During the Color Revolution, Ukraine Crisis, Syrian Civil War, and even the rise of ISIS, diffusion of Terrorism, we have witnessed the shadow of ICT negative effect prevails.

However, in these days, the Cyber Sovereignty has become more and more popular even among developed countries.

After the Occupy Wall Street movement and the England Riots in 2011, developed countries increasingly recognized the importance of internet control for sustaining social stability. Moreover, in 2016, the U.S. White House is also seeking to control information on social media to "disrupt radicalization" to safeguard national security.

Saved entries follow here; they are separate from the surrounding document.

(** * xsort: re-sorting a sorted slice with an unsorted tail

    A shallow embedding of [appended.go] (package [xsort]), of the
    heap-merge engine [heapAppendSort] (package [sort]), of the adapters
    [OrderedAsc] and [OrderedDesc] and of the test drivers of
    [appended_test.go], together with the properties of the re-sort engines
    and of the heuristic selectors.

    Conventions of the embedding:
    - a Go slice is a [list E]; an index is a [Z]; reading or slicing out of
      range is the panic branch of the result type; a slice expression
      [s[lo:hi]] is checked against [len(s)];
    - [int] and [uint] are 64 bits wide: [uint] is a [Z] in [0, 2^64) and
      its arithmetic is wrapped explicitly with [wrap]; [int(x)] of a [uint]
      is [to_int]; the length of a slice is an [int], hence below [2^63];
    - [s.Less(i, j)] compares the elements at the two positions with a fixed
      boolean comparator [ltb], as [OrderedAsc] and [OrderedDesc] do;
    - the engines mutate the slice in place: they are computations in a state
      and error monad over the slice. *)

From Stdlib Require Import ZArith Lia Bool.
From Stdlib.Strings Require Import Byte.
From stdpp Require Import base list sorting strings pretty.

Local Open Scope Z_scope.

(** ** Machine integers *)

Definition uint_size : Z := 2 ^ 64.

(** Arithmetic on [uint] wraps around. *)
Definition wrap (x : Z) : Z := x mod uint_size.

(** The conversion [int(x)] of a [uint] value (two's complement). *)
Definition to_int (x : Z) : Z := if x <? 2 ^ 63 then x else x - uint_size.

(** [len(s)] as an integer. *)
Definition len {A} (l : list A) : Z := Z.of_nat (length l).

(** ** The heuristic selectors of [appended.go] *)

Definition shouldUseAppended (totalSize tailSize : Z) : bool :=
  if totalSize <? 512 then wrap (tailSize * 4) <? totalSize
  else wrap (tailSize * tailSize) / 64 <? totalSize.

Definition shouldUseAppendedWithBuf (totalSize tailSize : Z) : bool :=
  if totalSize <? 10 then false
  else if totalSize <? 64 then wrap (tailSize * 3) <? totalSize
  else if totalSize <? 256 then wrap (tailSize * 2) <? totalSize
  else wrap (tailSize * 5) <? wrap (totalSize * 3).

(** The selector that accompanies [heapAppendSort] in package [sort]; it has
    the same name as the one above and different thresholds. *)
Module HeapPkg.
Definition shouldUseAppended (totalSize tailSize : Z) : bool :=
  if totalSize <=? 4 then false
  else if totalSize <=? 128 then wrap (8 * tailSize) <? totalSize
  else if totalSize <=? 4096 then wrap (wrap (tailSize * tailSize) * 4) <? totalSize
  else tailSize <? 64.
End HeapPkg.

(** The thresholds as the specification words them, over the mathematical
    integers. *)
Definition spec_shouldUseInPlace (n k : Z) : bool :=
  if n <? 512 then 4 * k <? n else k * k / 64 <? n.

Definition spec_shouldUseBuffered (n k : Z) : bool :=
  if n <? 10 then false
  else if n <? 64 then 3 * k <? n
  else if n <? 256 then 2 * k <? n
  else 5 * k <? 3 * n.

(** ** Results, panics and the state monad of the engines *)

Inductive panic : Type :=
| TailTooLong      (* the explicit "tail is longer than the slice" panics *)
| OutOfRange       (* a run-time index or slice-bounds panic *)
| ShouldNotHappen. (* the "should not happen" panic of heapAppendSort *)

(** A computation ends normally with a value and the final slice, or panics
    with the slice as it is at that moment.  [OutOfFuel] is the answer of a
    loop whose iteration budget ran out. *)
Inductive res (St A : Type) : Type :=
| Ok (a : A) (st : St)
| Panic (p : panic) (st : St)
| OutOfFuel.
Arguments Ok {St A} a st.
Arguments Panic {St A} p st.
Arguments OutOfFuel {St A}.

Definition M (St A : Type) : Type := St -> res St A.

Definition ret {St A} (a : A) : M St A := fun st => Ok a st.

Definition bind {St A B} (m : M St A) (k : A -> M St B) : M St B :=
  fun st =>
    match m st with
    | Ok a st' => k a st'
    | Panic p st' => Panic p st'
    | OutOfFuel => OutOfFuel
    end.

Definition raise {St A} (p : panic) : M St A := fun st => Panic p st.

Declare Scope go_scope.
Delimit Scope go_scope with go.
Notation "'let!' x ':=' m 'in' k" := (bind m (fun x => k))
  (at level 10, x pattern, m at level 100, k at level 200) : go_scope.
Notation "m ';;' k" := (bind m (fun _ => k))
  (at level 100, k at level 200, right associativity) : go_scope.
Local Open Scope go_scope.

(** ** Library functions the engines call

    [sort.Sort], [sort.Slice], [sort.Search], [slices.Reverse],
    [slices.Rotate] and the built-in [copy] are used through their
    documented behaviour. *)

Section Library.
Context {E : Type}.

(** The full sort ([sort.Sort], and [sort.Slice] with an explicit
    comparator).  Over a strict total order every comparison sort returns the
    same slice, so an insertion sort stands for the library's. *)
Fixpoint sort_insert (less : E -> E -> bool) (x : E) (l : list E) : list E :=
  match l with
  | [] => [x]
  | y :: l' => if less y x then y :: sort_insert less x l' else x :: y :: l'
  end.

Fixpoint sort_list (less : E -> E -> bool) (l : list E) : list E :=
  match l with
  | [] => []
  | x :: l' => sort_insert less x (sort_list less l')
  end.

(** [slices.Rotate(w, n)]: every element moves [n] positions toward the end
    of [w] (toward the start when [n] is negative), wrapping around.  The
    unit tests of the repository pass with this direction only. *)
Definition rotate (n : Z) (w : list E) : list E :=
  let m := len w in
  if m =? 0 then w
  else let r := Z.to_nat (m - n mod m) in drop r w ++ take r w.

(** [copy(dst, src)]: the first [min(len(dst), len(src))] elements of [src]
    overwrite the start of [dst]. *)
Definition copy_into (dst src : list E) : list E :=
  take (length dst) src ++ drop (length src) dst.

Definition modify (f : list E -> list E) : M (list E) unit :=
  fun s => Ok tt (f s).

Definition sort_Sort (less : E -> E -> bool) : M (list E) unit :=
  modify (sort_list less).

Definition sort_Slice (less : E -> E -> bool) : M (list E) unit :=
  modify (sort_list less).

Definition slices_Reverse : M (list E) unit := modify reverse.

Definition slices_Rotate (n : Z) : M (list E) unit := modify (rotate n).

(** [sort.Search(n, f)]: binary search for the least index in [0, n] from
    which [f] holds.  The interval [i, j) shrinks at every turn, so [j - i]
    turns are enough. *)
Fixpoint search_loop {St} (fuel : nat) (f : Z -> M St bool) (i j : Z) : M St Z :=
  if i <? j then
    match fuel with
    | O => fun _ => OutOfFuel
    | S fuel' =>
        let h := Z.shiftr (i + j) 1 in
        let! b := f h in
        if negb b then search_loop fuel' f (h + 1) j
        else search_loop fuel' f i h
    end
  else ret i.

Definition sort_Search {St} (n : Z) (f : Z -> M St bool) : M St Z :=
  search_loop (Z.to_nat n) f 0 n.

(** *** Indexing and slicing *)

Definition lookupZ (s : list E) (i : Z) : option E :=
  if i <? 0 then None else s !! Z.to_nat i.

(** [s[i]] as a value. *)
Definition Load (i : Z) : M (list E) E :=
  fun s => match lookupZ s i with
           | Some x => Ok x s
           | None => Panic OutOfRange s
           end.

(** [buf[i]], read while the state is the main slice. *)
Definition LoadFrom (buf : list E) (i : Z) : M (list E) E :=
  fun s => match lookupZ buf i with
           | Some x => Ok x s
           | None => Panic OutOfRange s
           end.

(** [s[i] = x]. *)
Definition Store (i : Z) (x : E) : M (list E) unit :=
  fun s => if (0 <=? i) && (i <? len s)
           then Ok tt (<[Z.to_nat i := x]> s)
           else Panic OutOfRange s.

(** [s[i], s[j] = s[j], s[i]]. *)
Definition Swap (i j : Z) : M (list E) unit :=
  let! b := Load j in
  let! a := Load i in
  Store i b ;; Store j a.

(** The bounds of the slice expression [s[lo:hi]]. *)
Definition in_bounds (lo hi : Z) (s : list E) : bool :=
  (0 <=? lo) && (lo <=? hi) && (hi <=? len s).

(** A computation on the sub-slice [s[lo:hi]], which shares its storage
    with [s]. *)
Definition Window {A} (lo hi : Z) (m : M (list E) A) : M (list E) A :=
  fun s =>
    if in_bounds lo hi s then
      let pre := take (Z.to_nat lo) s in
      let mid := take (Z.to_nat (hi - lo)) (drop (Z.to_nat lo) s) in
      let post := drop (Z.to_nat hi) s in
      match m mid with
      | Ok a mid' => Ok a (pre ++ mid' ++ post)
      | Panic p mid' => Panic p (pre ++ mid' ++ post)
      | OutOfFuel => OutOfFuel
      end
    else Panic OutOfRange s.

(** The elements of [s[lo:hi]] as a value. *)
Definition Slice (lo hi : Z) : M (list E) (list E) :=
  fun s =>
    if in_bounds lo hi s
    then Ok (take (Z.to_nat (hi - lo)) (drop (Z.to_nat lo) s)) s
    else Panic OutOfRange s.

(** [copy(s[to:hi], s[from:])] inside one slice; the source is read before
    the destination is written, as [copy] does for overlapping slices. *)
Definition CopyWithin (to hi from : Z) : M (list E) unit :=
  fun s =>
    (let! _ := Slice to hi in
     let! src := Slice from (len s) in
     Window to hi (modify (fun dst => copy_into dst src))) s.

End Library.

(** ** The engines of [appended.go] *)

Section Engines.
Context {E : Type} (ltb : E -> E -> bool).

(** [s.Less(i, j)]. *)
Definition Less (i j : Z) : M (list E) bool :=
  let! a := Load i in
  let! b := Load j in
  ret (ltb a b).

(** The loop of [groupInsertAppendSort]; [unsortedCount] counts down from
    [tailLength]. *)
Fixpoint inplace_loop (unsortedCount : nat) (unsortedStartIdx unsortedEnd : Z)
  : M (list E) unit :=
  match unsortedCount with
  | O => ret tt
  | S remaining =>
      let count := Z.of_nat unsortedCount in
      let! leftIdx := sort_Search unsortedStartIdx
                        (fun i => Less unsortedStartIdx i) in
      if leftIdx =? unsortedStartIdx then
        if unsortedStartIdx =? 0 then
          Window 0 count slices_Reverse (* break *)
        else
          let leftIdx := if 0 <? leftIdx then leftIdx - 1 else leftIdx in
          let! lt := Less unsortedStartIdx (unsortedStartIdx - 1) in
          if lt then
            Window leftIdx (leftIdx + count + 1) (slices_Rotate (-2)) ;;
            let unsortedStartIdx := leftIdx in
            inplace_loop remaining unsortedStartIdx
              (unsortedStartIdx + count - 1)
          else
            Window (leftIdx + 1) (leftIdx + count + 1) (slices_Rotate (-1)) ;;
            let unsortedStartIdx := leftIdx + 1 in
            inplace_loop remaining unsortedStartIdx
              (unsortedStartIdx + count - 1)
      else
        Window (leftIdx + 1) unsortedEnd
          (slices_Rotate (unsortedEnd - unsortedStartIdx)) ;;
        Swap leftIdx (leftIdx + 1) ;;
        Window leftIdx (leftIdx + count + 1) (slices_Rotate (-2)) ;;
        let unsortedStartIdx := leftIdx in
        inplace_loop remaining unsortedStartIdx (unsortedStartIdx + count - 1)
  end.

Definition groupInsertAppendSort (tailLength : Z) : M (list E) unit :=
  fun s =>
    let length := len s in
    if to_int tailLength >? length then Panic TailTooLong s
    else
      let splitIdx := wrap (length - tailLength) in
      if splitIdx =? 0 then sort_Sort ltb s
      else
        (Window splitIdx length (sort_Slice (fun x y => ltb y x)) ;;
         inplace_loop (Z.to_nat tailLength) splitIdx length) s.

(** The loop of [groupInsertAppendSortWithBuf]. *)
Fixpoint buffered_loop (buf : list E) (unsortedCount : nat)
  (unsortedStartIdx unsortedEnd : Z) : M (list E) unit :=
  match unsortedCount with
  | O => ret tt
  | S remaining =>
      let count := Z.of_nat unsortedCount in
      let! x := LoadFrom buf (count - 1) in
      Store unsortedStartIdx x ;;
      let! leftIdx := sort_Search unsortedStartIdx
                        (fun i => Less unsortedStartIdx i) in
      let copyTo := leftIdx + count in
      CopyWithin copyTo unsortedEnd leftIdx ;;
      let! y := LoadFrom buf (count - 1) in
      Store (leftIdx + count - 1) y ;;
      let unsortedStartIdx := leftIdx in
      buffered_loop buf remaining unsortedStartIdx
        (unsortedStartIdx + count - 1)
  end.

At the same time, developing states remain indispensable as legal and policy partners for the following purposes: (a) to fight against global cyber threats to critical national infrastructure, (b) to implement international cybercrime cooperation, and (c) to share international anti-terrorism intelligence.

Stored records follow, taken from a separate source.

(** A text that is empty or all white space cleans to the empty text,
    whatever the markup stripper does: it is not consulted. *)
Theorem clean_email_text_blank (env : library) (t : str) :
  blank t -> clean_email_text env t = Ok [].
Proof. intros H. now apply blank_cleans_to_empty, blank_strip_nil. Qed.

Lemma clean_email_text_blank_witness :
  clean_email_text broken (lit "  " ++ [CR; LF] ++ lit " ") = Ok [].
Proof.
  apply (clean_email_text_blank broken). repeat constructor.
Defined.

Lemma clean_plain_length (raw : str) : length (clean_plain raw) <= length raw.
Proof.
  unfold clean_plain.
  pose proof (lines_weight_kept (splitlines raw)) as Hk.
  pose proof (lines_weight_splitlines_from (length raw) raw [] (le_n _)) as Hs.
  fold (splitlines raw) in Hs.
  destruct (filter keep_line (map strip (splitlines raw))) as [|l ls] eqn:El;
    [simpl; lia|].
  pose proof (length_join_weight (l :: ls) ltac:(discriminate)) as Hj.
  set (text := join " " (l :: ls)) in *.
  destruct (length _ <? 10); [simpl; lia|].
  pose proof (length_strip_le
                (re_sub spaces_match " " (re_sub noise_match " " (re_sub url_match " " text)))).
  pose proof (re_sub_length spaces_match (re_sub noise_match " " (re_sub url_match " " text))).
  pose proof (re_sub_length noise_match (re_sub url_match " " text)).
  pose proof (re_sub_length url_match text).
  simpl in Hs. lia.
Qed.

(** The cleaner never makes a text longer: a cleaned text has at most as
    many characters as the text the cleaner worked on, which is the raw
    text, or what the markup stripper made of it when the raw text holds
    markup. *)
Theorem clean_email_text_no_longer (env : library) (raw y : str) :
  clean_email_text env raw = Ok y ->
  exists r, without_markup env raw = Ok r /\ length y <= length r.
Proof.
  rewrite clean_email_text_plain.
  destruct (without_markup env raw) as [r|e]; [|discriminate].
  cbn [bind]. intros [= <-]. exists r. split; [reflexivity|apply clean_plain_length].
Qed.

Lemma clean_email_text_no_longer_witness :
  exists r, without_markup offline noisy_question = Ok r
            /\ length (lit "Poderiam informar o status do chamado 12345? 3") <= length r.
Proof.
  apply (clean_email_text_no_longer offline noisy_question). vm_compute. reflexivity.
Defined.

Lemma header_line_cleans_to_empty (env : library) (y : str) :
  cleaned y -> header_line y -> clean_email_text env y = Ok [].
Proof.
  intros Hy Hh. apply header_match_header_line in Hh.
  rewrite (clean_email_text_plain_text env y (cleaned_not_html y Hy)). f_equal.
  unfold clean_plain. destruct y as [|c y'] eqn:Ey; [reflexivity|].
  rewrite <- Ey in *.
  rewrite splitlines_one_line; [|apply (cleaned_one_line y Hy)|congruence].
  cbn [map]. rewrite (cleaned_stripped y Hy). cbn [filter].
  unfold keep_line. rewrite Hh. rewrite Ey. reflexivity.
Qed.

(** Among the strings of this development, whose characters are Latin-1,
    the texts the cleaner returns unchanged are the empty text and the
    texts of at least 10 characters that are on one line, stripped,
    single-spaced, made of allowed characters only, and not a header
    line. *)
Theorem clean_email_text_fixed_points (env : library) (y : str) :
  clean_email_text env y = Ok y
  <-> y = [] \/ (cleaned y /\ 10 <= length y /\ ~ header_line y).
Proof.
  split.
  - intros H. destruct (clean_email_text_shape env y y H) as [E|[Hc Hlen]].
    + now left.
    + right. split; [exact Hc|]. split; [exact Hlen|].
      intros Hh. rewrite (header_line_cleans_to_empty env y Hc Hh) in H.
      injection H as <-. simpl in Hlen. lia.
  - intros [->|(Hc & Hlen & Hh)]; [reflexivity|].
    apply clean_email_text_fixed; [exact Hc|exact Hlen|].
    destruct (header_match y) eqn:E; [|reflexivity].
    apply header_match_header_line in E. contradiction.
Qed.

(** ** The files loop *)

Lemma file_items_fold (env : library) (l : list (nat * upload_file))
      (acc : list batch_item * list event) :
  fold_left
    (fun acc '(i, f) =>
       let '(items, reads) := file_item env i f in
       (fst acc ++ items, snd acc ++ reads))
    l acc
  = (fst acc ++ flat_map (fun p => fst (file_item env (fst p) (snd p))) l,
     snd acc ++ flat_map (fun p => snd (file_item env (fst p) (snd p))) l).
Proof.
  revert acc. induction l as [|[i f] l IH]; intros [items reads].
  - simpl. now rewrite !app_nil_r.
  - simpl fold_left. rewrite IH. simpl.
    destruct (file_item env i f) as [items' reads']. simpl.
    now rewrite <- !app_assoc.
Qed.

China has made great achievements in the digital economy and tasted both positive and negative social effects from ICT. From China's perspective, sovereign states still occupy the core position in cyberspace governance without reducing the role of the private sector.

Besides, China advocates (a) cyber sovereignty based on the multi-stakeholder model and (b) cyber governance via the multilateral model. China tries to combine both the multi-stakeholder model and the multilateral model, not to alternate both models.

(c) Concern: Cyber sovereignty is the pivot point between state sovereignty and global cyber governance

China's principle of cyber sovereignty has caused rising concern in developed countries for fear of absolute cyber sovereignty like state sovereignty. Although cyber sovereignty is rooted in legal aspects of state sovereignty, but any single country cannot preserve absolute cyber sovereignty alone.

The definition of cyber sovereignty is more like a kind of redistribution of interests and power among all stakeholders, including sovereignty states. Cyber sovereignty can be defined only by practical evolution. In this game process, two major issues require careful consideration:

First, the question of how to maintain a balance between various interests including securing national security, preserving human rights, sustaining innovation, and maintaining a thriving society in cyberspace.

Second, the question of how the State should exert cyber sovereignty and what the State Code of Conduct should be to safeguard state sovereignty. The answer is dependent on the kind of cyber capability available for exerting cyber sovereignty.

Both above issues should be included as core topics for any bilateral or multilateral cyber diplomat around the world in the future.

Last September, Chinese President Xi Jinping and U.S. President Obama made a joint statement to welcome the July 2015 report of the UN Group of Governmental Experts. That is to say, cyber sovereignty principle which this report confirmed, is sponsored by these two major cyber powers. So a more accurate understanding of this historical concept is of great significance.